UPDATED April 16, 2020 — In early April, Congress passed the Paycheck Protection Program (PPP), providing for $349 billion in forgivable loans designed to provide a direct incentive for small businesses to keep their workers on the payroll. Today, the U.S. Small Business Administration announced it had approved 1,661,397 loans, exhausting the program’s allotted funds. It can’t accept or approve new applications unless Congress signs off on additional funding, which at this point seems unlikely before early May.
If your loan application has been approved, your money is likely on the way: Lenders are required by the Treasury Department to disburse funds within 10 days of your application’s approval.
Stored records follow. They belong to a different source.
(** * generate_slippers.py: bump placement on a scanned shoe sole

    A shallow embedding of [generate_slippers.py].  Lengths and pixel
    coordinates (numpy float64 in the source) are modelled as exact
    rationals [Q]; the dome geometry, which needs [cos] and [sin], is
    modelled over the reals [R] in module [Dome].  The matplotlib
    point-in-polygon test [Path.contains_point] and trimesh's ray query
    [mesh.ray.intersects_location] are library code: the first is a
    Section variable, the second a field of the [mesh] record. *)

From Stdlib Require Import QArith Qminmax Qround Lia List Bool String Ascii.
From Stdlib Require Import Reals Lra Lqa.
From stdpp Require Import base gmap strings.
Import ListNotations.

Open Scope Q_scope.

(** ** Data model *)

Definition point2 : Type := (Q * Q)%type.
Definition point3 : Type := (Q * Q * Q)%type.

Definition px (p : point3) : Q := fst (fst p).
Definition py (p : point3) : Q := snd (fst p).
Definition pz (p : point3) : Q := snd p.

(** A COCO category: [{"id": ..., "name": ...}]. *)
Record category := mk_category { cat_id : Z; cat_name : string }.

(** A COCO annotation: [{"id", "category_id", "segmentation"}];
    [segmentation] is a list of flat coordinate lists. *)
Record annotation := mk_annotation {
  ann_id : Z;
  category_id : Z;
  segmentation : list (list Q)
}.

(** The parsed annotation document [coco_data]; [images[0]] carries the
    width and height. *)
Record coco := mk_coco {
  img_width : Q;
  img_height : Q;
  categories : list category;
  annotations : list annotation
}.

(** The sole mesh as the pipeline queries it: its axis-aligned bounds
    ([mesh.bounds]) and trimesh's [mesh.ray.intersects_location] for a
    single ray (origin, direction), returning every hit location. *)
Record mesh := mk_mesh {
  bounds_min : point3;
  bounds_max : point3;
  intersects_location : point3 -> point3 -> list point3
}.

(** ** Python string helpers *)

(** [str.lower] on ASCII letters. *)
Definition lower_ascii (c : ascii) : ascii :=
  let n := nat_of_ascii c in
  if (65 <=? n)%nat && (n <=? 90)%nat then ascii_of_nat (n + 32) else c.

Fixpoint lower (s : string) : string :=
  match s with
  | EmptyString => EmptyString
  | String c s' => String (lower_ascii c) (lower s')
  end.

(** ** numpy helpers *)

(** [np.arange(start, stop, step)]: numpy computes the length
    [ceil((stop - start) / step)] (0 when negative) and fills element [i]
    with [start + i * step]. *)
Definition arange_len (start stop step : Q) : nat :=
  Z.to_nat (Qceiling ((stop - start) / step)).

Definition arange (start stop step : Q) : list Q :=
  map (fun i => start + inject_Z (Z.of_nat i) * step)
      (seq 0 (arange_len start stop step)).

(** [np.array(flat).reshape(-1, 2)]: raises on an odd length. *)
Fixpoint reshape_pairs (flat : list Q) : option (list point2) :=
  match flat with
  | [] => Some []
  | [_] => None
  | x :: y :: rest =>
      match reshape_pairs rest with
      | Some ps => Some ((x, y) :: ps)
      | None => None
      end
  end.

(** [np.min(seg, axis=0)] and [np.max(seg, axis=0)]: raise on an empty
    array; otherwise [(min_x, min_y, max_x, max_y)]. *)
Definition seg_bbox (seg : list point2) : option (Q * Q * Q * Q) :=
  match seg with
  | [] => None
  | (x0, y0) :: rest =>
      Some (fold_left (fun '(a, b, c, d) '(x, y) =>
              (Qmin a x, Qmin b y, Qmax c x, Qmax d y)) rest (x0, y0, x0, y0))
  end.

(** Python's [max] over a non-empty sequence: keeps the first maximum
    ([if item > maxval]). *)
Definition py_max (x : Q) (xs : list Q) : Q :=
  fold_left (fun acc y => if Qlt_le_dec acc y then y else acc) xs x.

(** [np.argmax]: index of the first maximum. *)
Fixpoint argmax_aux (xs : list Q) (i best : nat) (bv : Q) : nat :=
  match xs with
  | [] => best
  | y :: ys => if Qlt_le_dec bv y then argmax_aux ys (S i) i y
               else argmax_aux ys (S i) best bv
  end.

Definition np_argmax (xs : list Q) : nat :=
  match xs with
  | [] => 0%nat
  | x :: rest => argmax_aux rest 1 0 x
  end.

(** ** Coordinate mapping (lines 71-80) *)

Record mapper := mk_mapper {
  origin_x : Q; origin_y : Q; x_scale : Q; y_scale : Q; m_img_height : Q
}.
If you have not yet applied but would like to, talk with your business lender about other local, state, and federal stimulus programs that might be right for your business. And continue to compile the business documentation required for PPP eligibility, as there may be additional funds allocated to this program in the coming weeks.
Download a copy of the PPP borrower application form here.
You can apply for PPP funds through any existing SBA 7(a) lender or through any federally insured depository institution, federally insured credit union, and Farm Credit System institution that is participating. Consult with your local lender as to whether it is participating in the program.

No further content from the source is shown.